------ Stored data

(* ===== verification/FeTypes.v ===== *)
(** * Front-end data and requests

    [FE-CAM/src/services/*/types.ts] and [FE-CAM/src/services/*/index.ts]: the
    records the pages hold, the response of every endpoint, and the request each
    service function sends.  [interface X extends BaseResponse { ... }] is
    [Response] of the remaining members; members the code reads with [||] or
    [?.] are options. *)

From S2P Require Import Prelude JsObject ApiTypes.
From Stdlib Require Import String ZArith.

Record Response (P : Type) := mkResponse { status : Z; message : string; payload : P }.
Arguments mkResponse {P} status message payload.
Arguments status {P} r.
Arguments message {P} r.
Arguments payload {P} r.

(** ** Users ([services/user/types.ts]) *)

Record LoginRequest := mkLoginRequest { login_username : string; login_password : string }.

Record RegisterRequest := mkRegisterRequest {
  reg_username : string; reg_password : string; reg_nickname : string;
  reg_email : string; reg_role : string }.

(** With the [confirm_new_password] of the form: the hook hands the whole object
    to the service function, which posts it as it is. *)
Record ModifyPasswordRequest := mkModifyPasswordRequest {
  old_password : string; new_password : string; confirm_new_password : string }.

Record UserProfile := mkUserProfile {
  user_id : Z; username : string; nickname : string; email : string;
  role : string; level : Z; created_at : string }.

(** ** Services ([services/service/types.ts]) *)

(** [ServiceItem], [DeletedServiceItem] and [AllServiceItem]. *)
Record ServiceItem := mkServiceItem {
  service_id : Z;
  service_uuid : string;
  service_version : string;
  service_description : option string;
  owner_id : Z;
  service_created_at : string;
  is_deleted : bool;
  owner : option UserProfile;
  deleted_at : option string
}.

Record ApiBrief := mkApiBrief {
  api_id : Z;
  api_name : string;
  api_method : HttpMethod;
  api_path : string;
  api_description : option string;
  api_level : option ApiLevel;
  is_enabled : option bool;
  category_id : option Z
}.

Record ApiCategory := mkApiCategory {
  cat_id : Z; cat_name : string; cat_description : option string }.

(** A member that may be absent, and null when present. *)
Notation member A := (option (option A)).

Record ServiceDetail := mkServiceDetail {
  detail_item : ServiceItem;
  maintainers : option (list UserProfile);
  apis : member (list ApiBrief);
  api_categories : member (list ApiCategory)
}.

Record ServiceIterationDetail := mkServiceIterationDetail {
  iteration_id : Z;
  iteration_service_id : Z;
  iteration_version : option string;
  iteration_service : option ServiceItem;
  creator : UserProfile;
  api_drafts : member (list ApiBrief)
}.

(** [ServiceDetail | ServiceIterationDetail]. *)
Inductive AnyService :=
| Latest (d : ServiceDetail)
| Past (d : ServiceIterationDetail).

(** The list is [services], or [deleted_services] of [GetAllDeletedServicesByUserId]. *)
Record ServiceListResponse := mkServiceListResponse {
  list_services : option (list ServiceItem); list_total : option Z }.

Record GetServiceByUuidAndVersionResponse := mkGetServiceResponse {
  res_service : option AnyService; res_is_latest : bool }.

Record ServiceVersion := mkServiceVersion { version : string; is_latest : bool }.

(** ** APIs ([services/api/types.ts]) *)

(** [ApiDetail | ApiDraftDetail]. *)
Record ApiDetail := mkApiDetail {
  detail_api : ApiBrief;
  api_owner : option UserProfile;
  api_created_at : option string;
  api_updated_at : option string;
  request_params_by_location : option (obj (list Param));
  response_params_by_status_code : option (obj (list Param))
}.

Record AddApiRequest := mkAddApiRequest {
  add_iteration_id : Z; add_name : string; add_method : HttpMethod; add_path : string;
  add_description : string; add_level : ApiLevel; add_category_id : option Z }.

(** [ApiReqParamInput] and [ApiRespParamInput]: [input_place] is the [location]
    of the first and the [status_code] of the second ([None] is [NaN]). *)
Inductive InputPlace :=
| AtLocation (location : string)
| AtStatus (code : option Z).

Inductive ParamInput := mkParamInput {
  input_name : string;
  input_type : string;
  input_place : InputPlace;
  input_required : bool;
  input_default : option string;
  input_description : option string;
  input_example : option string;
  input_array_child : option string;
  input_children : option (list ParamInput)
}.

Record UpdateApiRequest := mkUpdateApiRequest {
  upd_draft_id : Z; upd_name : string; upd_method : HttpMethod; upd_path : string;
  upd_description : string; upd_level : ApiLevel;
  req_params : list ParamInput; resp_params : list ParamInput }.

(** ** Endpoints *)

Inductive Endpoint : Type -> Type :=
| UserLogin (data : LoginRequest) : Endpoint (Response string)
| UserRegister (data : RegisterRequest) : Endpoint (Response unit)
| UserModifyPassword (data : ModifyPasswordRequest) : Endpoint (Response unit)
| GetUserById (id : Z) : Endpoint (Response (option UserProfile))
| GetMyInfo : Endpoint (Response (option UserProfile))
| GetUserByUsernameOrNicknameOrEmail (q : string) : Endpoint (Response (option (list UserProfile)))
| GetMyNewestServices (page_size current_page : Z) : Endpoint (Response ServiceListResponse)
| GetMyMaintainedServices (page_size current_page : Z) : Endpoint (Response ServiceListResponse)
| GetAllServices (page_size current_page : Z) : Endpoint (Response ServiceListResponse)
| GetHisNewestServicesByOwnerId (owner page_size current_page : Z) : Endpoint (Response ServiceListResponse)
| GetAllDeletedServicesByUserId (page_size current_page : Z) : Endpoint (Response ServiceListResponse)
| GetServiceById (id : Z) : Endpoint (Response (option ServiceDetail))
| GetServiceByUuidAndVersion (uuid version : string) : Endpoint (Response GetServiceByUuidAndVersionResponse)
| GetAllVersionsByUuid (uuid : string) : Endpoint (Response (option (list ServiceVersion)))
| CreateNewService (uuid description : string) : Endpoint (Response unit)
| DeleteServiceById (id : Z) : Endpoint (Response unit)
| RestoreServiceById (id : Z) : Endpoint (Response unit)
| DeleteIterationById (id : Z) : Endpoint (Response unit)
| GetIterationById (id : Z) : Endpoint (Response (option ServiceIterationDetail))
| StartIteration (service : option Z) : Endpoint (Response Z)
| CommitIteration (iteration : Z) (new_version : string) : Endpoint (Response unit)
| UpdateDescription (iteration : Z) (description : string) : Endpoint (Response unit)
| IsServiceMaintainer (service : option Z) (candidate : Z) : Endpoint (Response bool)
| AddOrRemoveServiceMaintainerById (service : option Z) (candidate : Z) : Endpoint (Response bool)
| ExportOpenapiByUuidAndVersion (uuid version : string) : Endpoint (Response string)
| GetAllCategoriesByServiceId (service : Z) : Endpoint (Response (option (list ApiCategory)))
| GetAllApisByServiceId (service category : Z) : Endpoint (Response (option (list ApiBrief)))
| GetApiById (api : Z) (latest : option bool) : Endpoint (Response (option ApiDetail))
| AddCategoryByServiceId (service : option Z) (name : string) (description : option string)
    : Endpoint (Response ApiCategory)
| DeleteCategoryById (category : Z) : Endpoint (Response unit)
| UpdateCategoryById (category : Z) (name description : option string) : Endpoint (Response ApiCategory)
| UpdateApiCategoryById (api category : Z) : Endpoint (Response unit)
| AddApi (data : AddApiRequest) : Endpoint (Response unit)
| CopyApiByApiDraftId (iteration draft : Z) : Endpoint (Response unit)
| DeleteApiByApiDraftId (iteration draft : Z) : Endpoint (Response unit)
| UpdateApiByApiDraftId (iteration : Z) (data : UpdateApiRequest) : Endpoint (Response unit).

(** ** What is sent *)

(** JSON values; [Stringified j] is the string [JSON.stringify(j)]. *)
Inductive json :=
| JNull | JBool (b : bool) | JNum (z : Z) | JStr (s : string)
| JArr (l : list json) | JObj (o : list (string * json)) | Stringified (j : json).

Inductive http_verb := HttpGet | HttpPost.

(** Method, path, and query parameters or body; [undefined] members are left
    out. *)
Record HttpRequest := mkHttpRequest { verb : http_verb; url : string; data : list (string * json) }.

Definition level_name (l : ApiLevel) : string :=
  match l with P0 => "P0" | P1 => "P1" | P2 => "P2" | P3 => "P3" | P4 => "P4" end.

(** An [undefined] id is left out of the body. *)
Definition id_member (k : string) (i : option Z) : list (string * json) :=
  match i with Some z => [(k, JNum z)] | None => [] end.

Definition json_opt (o : option string) : json := match o with Some s => JStr s | None => JNull end.

(** An [undefined] string is left out. *)
Definition str_member (k : string) (o : option string) : list (string * json) :=
  match o with Some s => [(k, JStr s)] | None => [] end.

Fixpoint input_json (p : ParamInput) : json :=
  let '(mkParamInput name type place required dflt descr example child children) := p in
  JObj ([("name", JStr name); ("type", JStr type)] ++
    match place with
    | AtLocation l => [("location", JStr l)]
    | AtStatus c => [("status_code", match c with Some z => JNum z | None => JNull end)]
    end ++
    [("required", JBool required)] ++
    match place with AtStatus _ => [] | AtLocation _ => [("default_value", json_opt dflt)] end ++
    [("description", json_opt descr); ("example", json_opt example); ("array_child_type", json_opt child)] ++
    match children with Some cs => [("children", JArr (map input_json cs))] | None => [] end).

Definition user_url (s : string) : string := "/v1/user/" +:+ s.
Definition service_url (s : string) : string := "/v1/service/" +:+ s.
Definition api_url (s : string) : string := "/v1/api/" +:+ s.

Definition page_params (page_size current_page : Z) : list (string * json) :=
  [("page_size", JNum page_size); ("current_page", JNum current_page)].

Definition encode {T} (e : Endpoint T) : HttpRequest :=
  let get u d := mkHttpRequest HttpGet u d in
  let post u d := mkHttpRequest HttpPost u d in
  match e with
  | UserLogin d => post (user_url "login")
      [("username", JStr (login_username d)); ("password", JStr (login_password d))]
  | UserRegister d => post (user_url "register")
      [("username", JStr (reg_username d)); ("password", JStr (reg_password d));
       ("nickname", JStr (reg_nickname d)); ("email", JStr (reg_email d)); ("role", JStr (reg_role d))]
  | UserModifyPassword d => post (user_url "modifyPassword")
      [("old_password", JStr (old_password d)); ("new_password", JStr (new_password d));
       ("confirm_new_password", JStr (confirm_new_password d))]
  | GetUserById i => get (user_url "getUserById") [("id", JNum i)]
  | GetMyInfo => get (user_url "getMyInfo") []
  | GetUserByUsernameOrNicknameOrEmail q => get (user_url "getUserByUsernameOrNicknameOrEmail")
      [("username_or_nickname_or_email", JStr q)]
  | GetMyNewestServices s c => get (service_url "getHisNewestServicesByOwnerId")
      (page_params s c ++ [("is_my_services", JBool true)])
  | GetMyMaintainedServices s c => get (service_url "getHisMaintainedServicesByUserId") (page_params s c)
  | GetAllServices s c => get (service_url "getAllServices") (page_params s c)
  | GetHisNewestServicesByOwnerId o s c => get (service_url "getHisNewestServicesByOwnerId")
      (page_params s c ++ [("is_my_services", JBool false); ("owner_id", JNum o)])
  | GetAllDeletedServicesByUserId s c => get (service_url "getAllDeletedServicesByUserId") (page_params s c)
  | GetServiceById i => get (service_url "getServiceById") [("id", JNum i)]
  | GetServiceByUuidAndVersion u v => get (service_url "getServiceByUuidAndVersion")
      [("service_uuid", JStr u); ("version", JStr v)]
  | GetAllVersionsByUuid u => get (service_url "getAllVersionsByUuid") [("service_uuid", JStr u)]
  | CreateNewService u d => post (service_url "createNewService")
      [("service_uuid", JStr u); ("description", JStr d)]
  | DeleteServiceById i => post (service_url "deleteServiceById") [("id", JNum i)]
  | RestoreServiceById i => post (service_url "restoreServiceById") [("id", JNum i)]
  | DeleteIterationById i => post (service_url "deleteIterationById") [("service_iteration_id", JNum i)]
  | GetIterationById i => get (service_url "getIterationById") [("id", JNum i)]
  | StartIteration s => post (service_url "startIteration") (id_member "service_id" s)
  | CommitIteration i v => post (service_url "commitIteration")
      [("service_iteration_id", JNum i); ("new_version", JStr v)]
  | UpdateDescription i d => post (service_url "updateDescription")
      [("service_iteration_id", JNum i); ("description", JStr d)]
  | IsServiceMaintainer s c => get (service_url "isServiceMaintainer")
      (id_member "service_id" s ++ [("candidate_id", JNum c)])
  | AddOrRemoveServiceMaintainerById s c => post (service_url "addOrRemoveServiceMaintainerById")
      (id_member "service_id" s ++ [("candidate_id", JNum c)])
  | ExportOpenapiByUuidAndVersion u v => get (service_url "exportOpenapiByUuidAndVersion")
      [("service_uuid", JStr u); ("version", JStr v)]
  | GetAllCategoriesByServiceId s => get (api_url "getAllCategoriesByServiceId") [("service_id", JNum s)]
  | GetAllApisByServiceId s c => get (api_url "getAllApisByServiceId")
      [("service_id", JNum s); ("category_id", JNum c)]
  | GetApiById i l => get (api_url "getApiById")
      (("api_id", JNum i) :: match l with Some b => [("is_latest", JBool b)] | None => [] end)
  | AddCategoryByServiceId s n d => post (api_url "addCategoryByServiceId")
      (id_member "service_id" s ++ [("category_name", JStr n)] ++ str_member "description" d)
  | DeleteCategoryById c => post (api_url "deleteCategoryById") [("category_id", JNum c)]
  | UpdateCategoryById c n d => post (api_url "updateCategoryById")
      ([("category_id", JNum c)] ++ str_member "category_name" n ++ str_member "description" d)
  | UpdateApiCategoryById a c => post (api_url "updateApiCategoryById")
      [("api_id", JNum a); ("category_id", JNum c)]
  | AddApi d => post (api_url "addApi")
      ([("service_iteration_id", JNum (add_iteration_id d)); ("name", JStr (add_name d));
        ("method", JStr (method_name (add_method d))); ("path", JStr (add_path d));
        ("description", JStr (add_description d)); ("level", JStr (level_name (add_level d)))] ++
       match add_category_id d with Some c => [("category_id", JNum c)] | None => [] end)
  | CopyApiByApiDraftId i d => post (api_url "copyApiByApiDraftId")
      [("service_iteration_id", JNum i); ("api_draft_id", JNum d)]
  | DeleteApiByApiDraftId i d => post (api_url "deleteApiByApiDraftId")
      [("service_iteration_id", JNum i); ("api_draft_id", JNum d)]
  | UpdateApiByApiDraftId i d => post (api_url "updateApiByApiDraftId")
      [("api_draft_id", JNum (upd_draft_id d)); ("name", JStr (upd_name d));
       ("method", JStr (method_name (upd_method d))); ("path", JStr (upd_path d));
       ("description", JStr (upd_description d)); ("level", JStr (level_name (upd_level d)));
       ("req_params", Stringified (JArr (map input_json (req_params d))));
       ("resp_params", Stringified (JArr (map input_json (resp_params d))));
       ("service_iteration_id", JNum i)]
  end.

------------

## How to complete this task
Proceeding from the line containing "(option (list UserProfile)))" through the line containing "(description : string) : Endpoint (Response unit)", transcribe the lines above exactly, both end lines included.

## Expected output
| GetUserByUsernameOrNicknameOrEmail (q : string) : Endpoint (Response (option (list UserProfile)))
| GetMyNewestServices (page_size current_page : Z) : Endpoint (Response ServiceListResponse)
| GetMyMaintainedServices (page_size current_page : Z) : Endpoint (Response ServiceListResponse)
| GetAllServices (page_size current_page : Z) : Endpoint (Response ServiceListResponse)
| GetHisNewestServicesByOwnerId (owner page_size current_page : Z) : Endpoint (Response ServiceListResponse)
| GetAllDeletedServicesByUserId (page_size current_page : Z) : Endpoint (Response ServiceListResponse)
| GetServiceById (id : Z) : Endpoint (Response (option ServiceDetail))
| GetServiceByUuidAndVersion (uuid version : string) : Endpoint (Response GetServiceByUuidAndVersionResponse)
| GetAllVersionsByUuid (uuid : string) : Endpoint (Response (option (list ServiceVersion)))
| CreateNewService (uuid description : string) : Endpoint (Response unit)
| DeleteServiceById (id : Z) : Endpoint (Response unit)
| RestoreServiceById (id : Z) : Endpoint (Response unit)
| DeleteIterationById (id : Z) : Endpoint (Response unit)
| GetIterationById (id : Z) : Endpoint (Response (option ServiceIterationDetail))
| StartIteration (service : option Z) : Endpoint (Response Z)
| CommitIteration (iteration : Z) (new_version : string) : Endpoint (Response unit)
| UpdateDescription (iteration : Z) (description : string) : Endpoint (Response unit)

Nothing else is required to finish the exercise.